Dataset entries:
________________

(* ===== verification/Json.v ===== *)
(** * Values of type [any] and the helpers of src/dashboard/src/actions/helpers/object.ts

    [json] is a JavaScript value as the dashboard receives it from a service or
    a form: the JSON values and [undefined].  An object is the list of its own
    enumerable properties in insertion order.  A number is an integer ([JNum])
    or, when it was written with a fraction or an exponent, its literal
    ([JFloat]): the code modelled here never computes with the latter.

    lodash's [isEmpty], [get] and [uniqBy] are not part of the repository.  They enter
    as the operations of the class [Lodash], whose laws are the documented
    behaviour; [lodash_ref] is a concrete instance that shows the laws can hold. *)

From S2P Require Import Prelude.

Inductive json :=
| JUndefined
| JNull
| JBool (b : bool)
| JNum (n : Z)
| JFloat (literal : string)
| JStr (s : string)
| JArr (elems : list json)
| JObj (fields : list (string * json)).

(** Induction with the hypotheses for the elements of arrays and objects. *)
Section json_ind'.
Context (P : json → Prop).
Context (Hundefined : P JUndefined) (Hnull : P JNull).
Context (Hbool : ∀ b, P (JBool b)) (Hnum : ∀ n, P (JNum n)).
Context (Hfloat : ∀ s, P (JFloat s)) (Hstr : ∀ s, P (JStr s)).
Context (Harr : ∀ l, Forall P l → P (JArr l)).
Context (Hobj : ∀ fs, Forall (λ kv, P (snd kv)) fs → P (JObj fs)).

Fixpoint json_ind' (j : json) : P j :=
  match j with
  | JUndefined => Hundefined
  | JNull => Hnull
  | JBool b => Hbool b
  | JNum n => Hnum n
  | JFloat s => Hfloat s
  | JStr s => Hstr s
  | JArr l =>
    Harr l ((fix go l : Forall P l :=
      match l with
      | [] => Forall_nil_2 P
      | x :: l => Forall_cons_2 P x l (json_ind' x) (go l)
      end) l)
  | JObj fs =>
    Hobj fs ((fix go fs : Forall (λ kv, P (snd kv)) fs :=
      match fs with
      | [] => Forall_nil_2 _
      | kv :: fs => Forall_cons_2 _ kv fs (json_ind' (snd kv)) (go fs)
      end) fs)
  end.
End json_ind'.

#[export] Instance json_eq_dec : EqDecision json.
Proof.
  refine (fix go (x y : json) {struct x} : Decision (x = y) :=
    match x, y with
    | JUndefined, JUndefined => left _
    | JNull, JNull => left _
    | JBool b, JBool c => cast_if (decide (b = c))
    | JNum n, JNum m => cast_if (decide (n = m))
    | JFloat s, JFloat t => cast_if (decide (s = t))
    | JStr s, JStr t => cast_if (decide (s = t))
    | JArr l, JArr k => cast_if (@list_eq_dec json go l k)
    | JObj f, JObj g =>
      cast_if (@list_eq_dec (string * json) (@prod_eq_dec string _ json go) f g)
    | _, _ => right _
    end); clear go; abstract congruence.
Defined.

(** Property access: [undefined] when the property is missing. *)
Fixpoint assoc {A} (k : string) (fs : list (string * A)) : option A :=
  match fs with
  | [] => None
  | (k', v) :: fs' => if bool_decide (k = k') then Some v else assoc k fs'
  end.

Definition jget (j : json) (k : string) : json :=
  match j with
  | JObj fs => default JUndefined (assoc k fs)
  | _ => JUndefined
  end.

(** Property access that throws on [undefined] and [null]. *)
Definition jprop (j : json) (k : string) : outcome json :=
  match j with JUndefined | JNull => Throws (undefined_access k) | _ => Ok (jget j k) end.

(** The array a method of arrays is called on. *)
Definition jarray (method : string) (j : json) : outcome (list json) :=
  match j with
  | JArr l => Ok l
  | JUndefined | JNull => Throws (undefined_access method)
  | _ => Throws (not_a_function method)
  end.

(** [item?.toString() ?? ""], also the text of an element in the text of an array. *)
Fixpoint item_text (j : json) : string :=
  match j with
  | JUndefined | JNull => ""
  | JBool b => if b then "true" else "false"
  | JNum n => print_Z n
  | JFloat s => s
  | JStr s => s
  | JArr l => join "," (item_text <$> l)
  | JObj _ => "[object Object]"
  end.

(** A value in a template literal. *)
Definition jtext (j : json) : string :=
  match j with JUndefined => "undefined" | JNull => "null" | _ => item_text j end.

(** A literal denotes zero when the digits of its mantissa are zeros. *)
Definition is_nonzero_digit (a : ascii) : bool := ((49 <=? N_of_ascii a) && (N_of_ascii a <=? 57))%N.
Fixpoint mantissa_nonzero (s : string) : bool :=
  match s with
  | EmptyString => false
  | String a s' =>
    if bool_decide (a = "e"%char) || bool_decide (a = "E"%char) then false
    else is_nonzero_digit a || mantissa_nonzero s'
  end.

(** Truthiness of a value. *)
Definition jtruthy (j : json) : bool :=
  match j with
  | JUndefined | JNull => false
  | JBool b => b
  | JNum n => negb (bool_decide (n = 0%Z))
  | JFloat s => mantissa_nonzero s
  | JStr s => truthy s
  | JArr _ | JObj _ => true
  end.

(** [a || b]. *)
Definition jor (a b : json) : json := if jtruthy a then a else b.

Definition is_undefined (j : json) : bool := match j with JUndefined => true | _ => false end.

(** ** What the dashboard uses of lodash *)

(** The property names every object inherits. *)
Definition inherited_names : list string :=
  ["constructor"; "hasOwnProperty"; "isPrototypeOf"; "propertyIsEnumerable"; "toLocaleString";
   "toString"; "valueOf"; "length"; "__proto__"; "__defineGetter__"; "__defineSetter__";
   "__lookupGetter__"; "__lookupSetter__"].

(** A key with no meaning in the syntax of paths. *)
Definition plain_key (k : string) : bool :=
  truthy k && lacks "." k && lacks "[" k && lacks "]" k && bool_decide (k ∉ inherited_names).

(** The value at the end of a path of properties. *)
Fixpoint walk (j : json) (path : list string) : json :=
  match path with [] => j | k :: path' => walk (jget j k) path' end.

Definition or_default (d v : json) : json := if is_undefined v then d else v.

Class Lodash := {
  isEmpty : json → bool;
  get : json → string → json → json;
  uniqBy : ∀ {A : Type}, (A → string) → list A → list A;
  (* "Checks if value is an empty object, collection, map, or set."  Values
     that are none of these have no own enumerable properties. *)
  isEmpty_arr l : isEmpty (JArr l) = bool_decide (l = []);
  isEmpty_obj fs : isEmpty (JObj fs) = bool_decide (fs = []);
  isEmpty_str s : isEmpty (JStr s) = bool_decide (s = "");
  isEmpty_num n : isEmpty (JNum n) = true;
  isEmpty_float s : isEmpty (JFloat s) = true;
  isEmpty_bool b : isEmpty (JBool b) = true;
  isEmpty_null : isEmpty JNull = true;
  isEmpty_undefined : isEmpty JUndefined = true;
  (* "Gets the value at path of object.  If the resolved value is undefined, the
     defaultValue is returned in its place." *)
  get_key j k d : plain_key k → get j k d = or_default d (jget j k);
  get_path j k ks d :
    plain_key k → Forall (λ k, Is_true (plain_key k)) ks → jget j (join "." (k :: ks)) = JUndefined →
    get j (join "." (k :: ks)) d = or_default d (walk j (k :: ks));
  (* "A duplicate-free version of an array [...] in which only the first
     occurrence of each element is kept.  The order of result values is
     determined by the order they occur in the array." *)
  uniqBy_nil {A} (f : A → string) : uniqBy f [] = [];
  uniqBy_snoc {A} (f : A → string) l x :
    uniqBy f (l ++ [x]) = if bool_decide (f x ∈ f <$> l) then uniqBy f l else uniqBy f l ++ [x];
}.

(** ** A reference instance *)
Section uniqBy_ref.
Context {A : Type} (f : A → string).

Fixpoint uniqBy_from (seen : list string) (l : list A) : list A :=
  match l with
  | [] => []
  | x :: l' =>
    if bool_decide (f x ∈ seen) then uniqBy_from seen l'
    else x :: uniqBy_from (f x :: seen) l'
  end.

Lemma uniqBy_from_snoc seen l x :
  uniqBy_from seen (l ++ [x]) =
  if bool_decide (f x ∈ seen ++ (f <$> l)) then uniqBy_from seen l else uniqBy_from seen l ++ [x].
Proof.
  revert seen; induction l as [|y l IH]; intros seen; simpl.
  - rewrite app_nil_r. by case_bool_decide.
  - rewrite !IH. case_bool_decide as Hy.
    + rewrite (bool_decide_ext (f x ∈ seen ++ _) (f x ∈ seen ++ f y :: (f <$> l))); [done|].
      rewrite !elem_of_app, elem_of_cons. split; [tauto|].
      intros [?|[->|?]]; tauto.
    + rewrite (bool_decide_ext (f x ∈ (f y :: seen) ++ _) (f x ∈ seen ++ f y :: (f <$> l)));
        [repeat case_bool_decide; done|].
      rewrite !elem_of_app, !elem_of_cons. tauto.
Qed.
End uniqBy_ref.

Definition isEmpty_ref (j : json) : bool :=
  match j with
  | JArr l => bool_decide (l = [])
  | JObj fs => bool_decide (fs = [])
  | JStr s => bool_decide (s = "")
  | _ => true
  end.

Definition get_ref (j : json) (path : string) (d : json) : json :=
  or_default d (walk j (split_on "." path)).

Lemma plain_key_lacks k : plain_key k → lacks "." k.
Proof. unfold plain_key. rewrite !andb_True. tauto. Qed.

Definition lodash_ref : Lodash.
Proof.
  refine {| isEmpty := isEmpty_ref; get := get_ref; uniqBy A f l := uniqBy_from f [] l |};
    try done.
  - intros j k d Hk. unfold get_ref. by rewrite split_on_lacks by (by apply plain_key_lacks).
  - intros j k ks d Hk Hks _. unfold get_ref.
    rewrite split_join; [done|done|]. constructor; [by apply plain_key_lacks|].
    eapply Forall_impl; [done|]. intros k' Hk'. by apply plain_key_lacks.
  - intros. apply (uniqBy_from_snoc f []).
Defined.

Section uniqBy_facts.
Context `{Lodash} {A : Type} (f : A → string).
Implicit Types l k : list A.

(** [uniqBy] keeps every key, once. *)
Lemma uniqBy_keys l i : i ∈ f <$> uniqBy f l ↔ i ∈ f <$> l.
Proof using.
  induction l as [|x l IH] using rev_ind; [by rewrite uniqBy_nil|].
  rewrite uniqBy_snoc, fmap_app, elem_of_app, <-IH. simpl. rewrite list_elem_of_singleton.
  case_bool_decide as Hx.
  - split; [by left|]. intros [?|Hi]; [done|]. subst i. by apply IH.
  - rewrite fmap_app, elem_of_app. simpl. by rewrite list_elem_of_singleton.
Qed.

Lemma uniqBy_NoDup l : NoDup (f <$> uniqBy f l).
Proof using.
  induction l as [|x l IH] using rev_ind; [rewrite uniqBy_nil; constructor|].
  rewrite uniqBy_snoc. case_bool_decide as Hx; [done|].
  rewrite fmap_app. apply NoDup_app. split_and!; [done| |apply NoDup_singleton].
  intros i Hi%(uniqBy_keys l i). simpl. rewrite list_elem_of_singleton. by intros ->.
Qed.

Lemma uniqBy_prefix l k : uniqBy f l `prefix_of` uniqBy f (l ++ k).
Proof using.
  induction k as [|x k IH] using rev_ind; [by rewrite app_nil_r|].
  rewrite app_assoc, uniqBy_snoc. case_bool_decide; [done|].
  by apply prefix_app_r.
Qed.

Lemma uniqBy_id l : NoDup (f <$> l) → uniqBy f l = l.
Proof using.
  induction l as [|x l IH] using rev_ind; [by rewrite uniqBy_nil|].
  rewrite fmap_app. intros (Hl & Hx & _)%NoDup_app.
  rewrite uniqBy_snoc, IH, bool_decide_false; [done| |done].
  intros Hin. apply (Hx _ Hin). simpl. by apply list_elem_of_singleton.
Qed.

Lemma uniqBy_elem_of l x : x ∈ uniqBy f l → x ∈ l.
Proof using.
  induction l as [|y l IH] using rev_ind; [by rewrite uniqBy_nil|].
  rewrite uniqBy_snoc, elem_of_app. case_bool_decide; [by left; auto|].
  intros [?|?]%elem_of_app; auto.
Qed.
End uniqBy_facts.

Section object.
Context `{Lodash}.

(** [isEmptyDeep] *)
Fixpoint isEmptyDeep (obj : json) : bool :=
  match obj with
  | JNum _ | JFloat _ => false
  | JObj fs =>
    if negb (isEmpty obj)
    then negb (existsb (λ kv, negb (isEmptyDeep (snd kv))) fs)
    else isEmpty obj
  | JArr l =>
    if negb (isEmpty obj)
    then negb (existsb (λ v, negb (isEmptyDeep v)) l)
    else isEmpty obj
  | _ => isEmpty obj
  end.

(** [removeEmptyFields]: the top-level properties that are not empty. *)
Definition removeEmptyFields (obj : list (string * json)) : list (string * json) :=
  List.filter (λ kv, negb (isEmptyDeep (snd kv))) obj.

(** [j] holds, at some depth, a number or a string that is not empty. *)
Inductive has_content : json → Prop :=
| content_num n : has_content (JNum n)
| content_float s : has_content (JFloat s)
| content_str s : s ≠ "" → has_content (JStr s)
| content_arr l v : v ∈ l → has_content v → has_content (JArr l)
| content_obj fs k v : (k, v) ∈ fs → has_content v → has_content (JObj fs).

Lemma negb_existsb_negb {A} (p : A → bool) l :
  negb (existsb (λ x, negb (p x)) l) = true ↔ ∀ x, x ∈ l → p x = true.
Proof.
  rewrite negb_true_iff, <-not_true_iff_false, existsb_exists.
  setoid_rewrite list_elem_of_In. split.
  - intros Hn x Hx. destruct (p x) eqn:Hp; [done|]. destruct Hn. exists x. by rewrite Hp.
  - intros Hall (x & Hx & Hp). by rewrite (Hall x Hx) in Hp.
Qed.

Lemma isEmptyDeep_content j : isEmptyDeep j = true ↔ ¬ has_content j.
Proof.
  induction j as [| |b|n|s|s|l IH|fs IH] using json_ind'; simpl.
  - rewrite isEmpty_undefined. split; [|done]. intros _ Hc. inversion Hc.
  - rewrite isEmpty_null. split; [|done]. intros _ Hc. inversion Hc.
  - rewrite isEmpty_bool. split; [|done]. intros _ Hc. inversion Hc.
  - split; [done|]. intros []. constructor.
  - split; [done|]. intros []. constructor.
  - rewrite isEmpty_str, bool_decide_eq_true. split.
    + intros -> Hc. by inversion Hc.
    + intros Hn. destruct (decide (s = "")); [done|]. destruct Hn. by constructor.
  - rewrite isEmpty_arr. rewrite Forall_forall in IH.
    destruct (decide (l = [])) as [->|Hne].
    { split; [|done]. intros _ Hc. inversion Hc as [| | |? v Hv|]; subst.
      by apply elem_of_nil in Hv. }
    rewrite bool_decide_false by done. simpl. rewrite negb_existsb_negb. split.
    + intros Hall Hc. inversion Hc as [| | |? v Hv Hcv|]; subst.
      apply (proj1 (IH v Hv) (Hall v Hv) Hcv).
    + intros Hn v Hv. apply IH; [done|]. intros Hcv. apply Hn. by econstructor.
  - rewrite isEmpty_obj. rewrite Forall_forall in IH.
    destruct (decide (fs = [])) as [->|Hne].
    { split; [|done]. intros _ Hc. inversion Hc as [| | | |? k v Hv]; subst.
      by apply elem_of_nil in Hv. }
    rewrite bool_decide_false by done. simpl. rewrite negb_existsb_negb. split.
    + intros Hall Hc. inversion Hc as [| | | |? k v Hv Hcv]; subst.
      apply (proj1 (IH (k, v) Hv) (Hall (k, v) Hv) Hcv).
    + intros Hn [k v] Hv. apply (IH (k, v)); [done|]. intros Hcv. apply Hn.
      by econstructor.
Qed.

Lemma isEmptyDeep_false j : isEmptyDeep j = false ↔ has_content j.
Proof.
  split.
  - induction j as [| |b|n|s|s|l IH|fs IH] using json_ind'; simpl.
    + by rewrite isEmpty_undefined.
    + by rewrite isEmpty_null.
    + by rewrite isEmpty_bool.
    + constructor.
    + constructor.
    + rewrite isEmpty_str, bool_decide_eq_false. by constructor.
    + destruct (isEmpty (JArr l)); simpl; [done|]. rewrite negb_false_iff, existsb_exists.
      intros (v & Hv%list_elem_of_In & Hc). rewrite Forall_forall in IH.
      apply (content_arr l v); [done|]. apply (IH v Hv). by apply negb_true_iff.
    + destruct (isEmpty (JObj fs)); simpl; [done|]. rewrite negb_false_iff, existsb_exists.
      intros ([k v] & Hv%list_elem_of_In & Hc). rewrite Forall_forall in IH.
      apply (content_obj fs k v); [done|]. apply (IH (k, v) Hv). by apply negb_true_iff.
  - intros Hc. destruct (isEmptyDeep j) eqn:He; [|done].
    by apply isEmptyDeep_content in He.
Qed.
End object.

________________

◆ YOUR TASK
Using the data above, transcribe the lines that run from the line with "that are none" to the line with "string) l x", both ends kept, and output nothing else.

◆ RESPONSE AREA
     that are none of these have no own enumerable properties. *)
  isEmpty_arr l : isEmpty (JArr l) = bool_decide (l = []);
  isEmpty_obj fs : isEmpty (JObj fs) = bool_decide (fs = []);
  isEmpty_str s : isEmpty (JStr s) = bool_decide (s = "");
  isEmpty_num n : isEmpty (JNum n) = true;
  isEmpty_float s : isEmpty (JFloat s) = true;
  isEmpty_bool b : isEmpty (JBool b) = true;
  isEmpty_null : isEmpty JNull = true;
  isEmpty_undefined : isEmpty JUndefined = true;
  (* "Gets the value at path of object.  If the resolved value is undefined, the
     defaultValue is returned in its place." *)
  get_key j k d : plain_key k → get j k d = or_default d (jget j k);
  get_path j k ks d :
    plain_key k → Forall (λ k, Is_true (plain_key k)) ks → jget j (join "." (k :: ks)) = JUndefined →
    get j (join "." (k :: ks)) d = or_default d (walk j (k :: ks));
  (* "A duplicate-free version of an array [...] in which only the first
     occurrence of each element is kept.  The order of result values is
     determined by the order they occur in the array." *)
  uniqBy_nil {A} (f : A → string) : uniqBy f [] = [];
  uniqBy_snoc {A} (f : A → string) l x :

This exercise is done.